▶ Assigned task
Wherever the string "eauto" appears in the entries below, return the line that holds it.
Task input START
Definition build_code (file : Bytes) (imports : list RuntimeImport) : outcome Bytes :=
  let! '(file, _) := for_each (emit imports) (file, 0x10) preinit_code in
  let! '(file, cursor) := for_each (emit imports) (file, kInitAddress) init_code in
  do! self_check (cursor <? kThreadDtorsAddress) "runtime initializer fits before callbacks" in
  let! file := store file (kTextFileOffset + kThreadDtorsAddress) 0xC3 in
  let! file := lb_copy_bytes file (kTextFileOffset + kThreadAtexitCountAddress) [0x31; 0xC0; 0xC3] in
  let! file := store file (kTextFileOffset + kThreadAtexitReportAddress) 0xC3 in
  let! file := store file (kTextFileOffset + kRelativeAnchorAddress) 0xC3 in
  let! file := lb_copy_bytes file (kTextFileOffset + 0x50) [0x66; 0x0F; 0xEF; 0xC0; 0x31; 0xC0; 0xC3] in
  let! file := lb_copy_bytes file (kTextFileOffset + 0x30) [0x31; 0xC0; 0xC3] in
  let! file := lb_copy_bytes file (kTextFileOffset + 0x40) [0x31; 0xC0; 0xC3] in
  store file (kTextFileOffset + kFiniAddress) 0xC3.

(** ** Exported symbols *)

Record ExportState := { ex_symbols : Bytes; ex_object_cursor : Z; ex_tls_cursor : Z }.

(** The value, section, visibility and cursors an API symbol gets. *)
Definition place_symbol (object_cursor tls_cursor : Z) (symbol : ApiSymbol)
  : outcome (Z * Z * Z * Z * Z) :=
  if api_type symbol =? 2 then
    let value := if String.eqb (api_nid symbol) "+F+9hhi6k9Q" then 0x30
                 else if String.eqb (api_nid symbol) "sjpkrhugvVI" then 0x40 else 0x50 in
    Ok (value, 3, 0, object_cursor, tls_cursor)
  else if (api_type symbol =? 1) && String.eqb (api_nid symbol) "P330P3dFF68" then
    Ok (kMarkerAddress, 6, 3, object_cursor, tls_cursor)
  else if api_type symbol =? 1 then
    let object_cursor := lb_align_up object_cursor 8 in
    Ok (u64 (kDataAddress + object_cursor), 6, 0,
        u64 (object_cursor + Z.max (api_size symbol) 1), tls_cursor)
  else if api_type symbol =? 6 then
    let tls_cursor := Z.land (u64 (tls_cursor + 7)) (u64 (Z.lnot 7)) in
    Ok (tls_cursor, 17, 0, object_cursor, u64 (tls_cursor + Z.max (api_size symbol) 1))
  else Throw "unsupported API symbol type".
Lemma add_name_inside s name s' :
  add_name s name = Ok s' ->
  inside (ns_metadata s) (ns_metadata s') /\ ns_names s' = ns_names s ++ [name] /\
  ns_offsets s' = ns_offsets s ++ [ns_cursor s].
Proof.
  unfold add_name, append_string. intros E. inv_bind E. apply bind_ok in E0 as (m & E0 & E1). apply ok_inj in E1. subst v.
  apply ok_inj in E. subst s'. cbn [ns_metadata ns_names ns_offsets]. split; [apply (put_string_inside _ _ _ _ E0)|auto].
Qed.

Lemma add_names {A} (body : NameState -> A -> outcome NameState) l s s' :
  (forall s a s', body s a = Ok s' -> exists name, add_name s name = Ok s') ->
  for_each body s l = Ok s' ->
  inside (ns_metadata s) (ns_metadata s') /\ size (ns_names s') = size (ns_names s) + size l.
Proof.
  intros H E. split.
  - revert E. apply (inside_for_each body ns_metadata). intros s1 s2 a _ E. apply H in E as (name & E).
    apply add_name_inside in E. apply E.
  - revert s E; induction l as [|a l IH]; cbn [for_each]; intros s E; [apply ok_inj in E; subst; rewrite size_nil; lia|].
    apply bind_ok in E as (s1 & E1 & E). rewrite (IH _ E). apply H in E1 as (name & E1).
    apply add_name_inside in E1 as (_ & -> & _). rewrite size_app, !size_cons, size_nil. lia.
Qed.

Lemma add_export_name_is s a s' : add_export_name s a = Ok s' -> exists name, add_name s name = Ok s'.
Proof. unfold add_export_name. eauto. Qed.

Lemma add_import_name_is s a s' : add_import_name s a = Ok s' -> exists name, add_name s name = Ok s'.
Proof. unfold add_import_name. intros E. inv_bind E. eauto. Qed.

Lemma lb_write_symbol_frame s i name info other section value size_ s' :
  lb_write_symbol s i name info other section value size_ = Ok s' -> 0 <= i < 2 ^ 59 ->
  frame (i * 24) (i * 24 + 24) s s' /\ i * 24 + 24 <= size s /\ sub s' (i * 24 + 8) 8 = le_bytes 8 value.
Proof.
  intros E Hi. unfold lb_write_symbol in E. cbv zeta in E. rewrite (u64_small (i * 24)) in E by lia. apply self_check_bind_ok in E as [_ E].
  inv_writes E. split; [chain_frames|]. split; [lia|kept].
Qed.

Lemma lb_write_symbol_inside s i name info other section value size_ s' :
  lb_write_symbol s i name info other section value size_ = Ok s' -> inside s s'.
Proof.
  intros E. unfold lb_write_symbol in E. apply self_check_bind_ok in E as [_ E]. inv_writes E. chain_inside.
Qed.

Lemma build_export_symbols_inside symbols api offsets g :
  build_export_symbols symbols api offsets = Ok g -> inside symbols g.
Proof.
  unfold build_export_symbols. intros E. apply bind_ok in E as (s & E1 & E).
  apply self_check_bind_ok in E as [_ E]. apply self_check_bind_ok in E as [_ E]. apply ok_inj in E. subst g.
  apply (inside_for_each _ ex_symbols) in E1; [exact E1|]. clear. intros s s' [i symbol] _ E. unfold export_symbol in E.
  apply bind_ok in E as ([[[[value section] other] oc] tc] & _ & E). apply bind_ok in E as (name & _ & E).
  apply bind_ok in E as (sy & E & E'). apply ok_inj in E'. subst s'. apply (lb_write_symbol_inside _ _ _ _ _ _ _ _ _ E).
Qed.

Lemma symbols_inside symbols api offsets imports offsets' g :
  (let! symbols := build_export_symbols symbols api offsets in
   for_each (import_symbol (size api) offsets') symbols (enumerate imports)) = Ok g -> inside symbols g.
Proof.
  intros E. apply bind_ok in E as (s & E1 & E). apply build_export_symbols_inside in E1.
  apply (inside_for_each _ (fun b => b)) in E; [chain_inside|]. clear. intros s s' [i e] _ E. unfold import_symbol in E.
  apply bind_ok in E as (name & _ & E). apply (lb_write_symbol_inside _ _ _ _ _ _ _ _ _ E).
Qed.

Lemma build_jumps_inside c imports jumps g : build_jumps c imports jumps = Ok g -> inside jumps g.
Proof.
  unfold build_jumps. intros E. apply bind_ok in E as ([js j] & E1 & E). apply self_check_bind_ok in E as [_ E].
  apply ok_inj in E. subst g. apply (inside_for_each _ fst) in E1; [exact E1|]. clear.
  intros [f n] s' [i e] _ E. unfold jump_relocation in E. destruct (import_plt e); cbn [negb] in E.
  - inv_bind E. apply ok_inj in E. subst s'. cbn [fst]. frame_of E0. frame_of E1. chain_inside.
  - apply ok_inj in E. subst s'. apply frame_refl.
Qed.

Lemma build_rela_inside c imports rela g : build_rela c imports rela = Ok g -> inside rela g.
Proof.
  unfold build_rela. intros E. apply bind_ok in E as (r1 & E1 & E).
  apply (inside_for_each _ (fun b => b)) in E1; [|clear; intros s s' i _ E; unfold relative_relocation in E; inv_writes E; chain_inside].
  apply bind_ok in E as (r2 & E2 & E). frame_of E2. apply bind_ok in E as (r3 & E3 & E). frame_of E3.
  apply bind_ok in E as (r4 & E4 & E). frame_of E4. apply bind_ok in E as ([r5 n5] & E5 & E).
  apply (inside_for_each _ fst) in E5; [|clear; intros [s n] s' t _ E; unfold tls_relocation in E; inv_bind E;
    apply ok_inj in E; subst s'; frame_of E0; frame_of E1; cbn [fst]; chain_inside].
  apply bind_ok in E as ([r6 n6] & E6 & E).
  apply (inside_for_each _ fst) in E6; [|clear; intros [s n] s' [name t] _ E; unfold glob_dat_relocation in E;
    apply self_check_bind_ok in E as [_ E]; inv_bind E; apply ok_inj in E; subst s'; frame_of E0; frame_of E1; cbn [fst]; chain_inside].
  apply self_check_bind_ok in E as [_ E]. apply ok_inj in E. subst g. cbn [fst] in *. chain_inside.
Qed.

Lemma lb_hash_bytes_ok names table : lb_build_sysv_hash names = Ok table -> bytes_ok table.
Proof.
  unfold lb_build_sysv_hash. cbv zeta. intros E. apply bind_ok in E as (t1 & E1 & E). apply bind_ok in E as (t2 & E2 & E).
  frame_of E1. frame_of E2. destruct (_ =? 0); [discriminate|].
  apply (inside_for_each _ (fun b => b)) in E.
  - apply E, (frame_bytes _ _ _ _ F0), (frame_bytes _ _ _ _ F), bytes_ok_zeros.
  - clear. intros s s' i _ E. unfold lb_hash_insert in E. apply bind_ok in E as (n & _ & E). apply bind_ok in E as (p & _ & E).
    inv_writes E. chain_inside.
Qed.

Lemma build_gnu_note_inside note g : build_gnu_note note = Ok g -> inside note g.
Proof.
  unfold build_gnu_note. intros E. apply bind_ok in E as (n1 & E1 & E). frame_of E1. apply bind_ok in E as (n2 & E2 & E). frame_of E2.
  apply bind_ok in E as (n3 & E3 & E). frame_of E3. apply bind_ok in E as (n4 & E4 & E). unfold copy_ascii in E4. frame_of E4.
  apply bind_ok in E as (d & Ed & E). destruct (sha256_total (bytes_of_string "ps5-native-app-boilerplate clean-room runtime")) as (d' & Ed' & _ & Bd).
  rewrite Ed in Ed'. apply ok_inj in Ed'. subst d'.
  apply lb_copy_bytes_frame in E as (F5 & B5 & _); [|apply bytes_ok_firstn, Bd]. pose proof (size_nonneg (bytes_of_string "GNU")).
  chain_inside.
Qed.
Task input END
▶ Solved problem
Proof. unfold add_export_name. eauto. Qed.
Proof. unfold add_import_name. intros E. inv_bind E. eauto. Qed.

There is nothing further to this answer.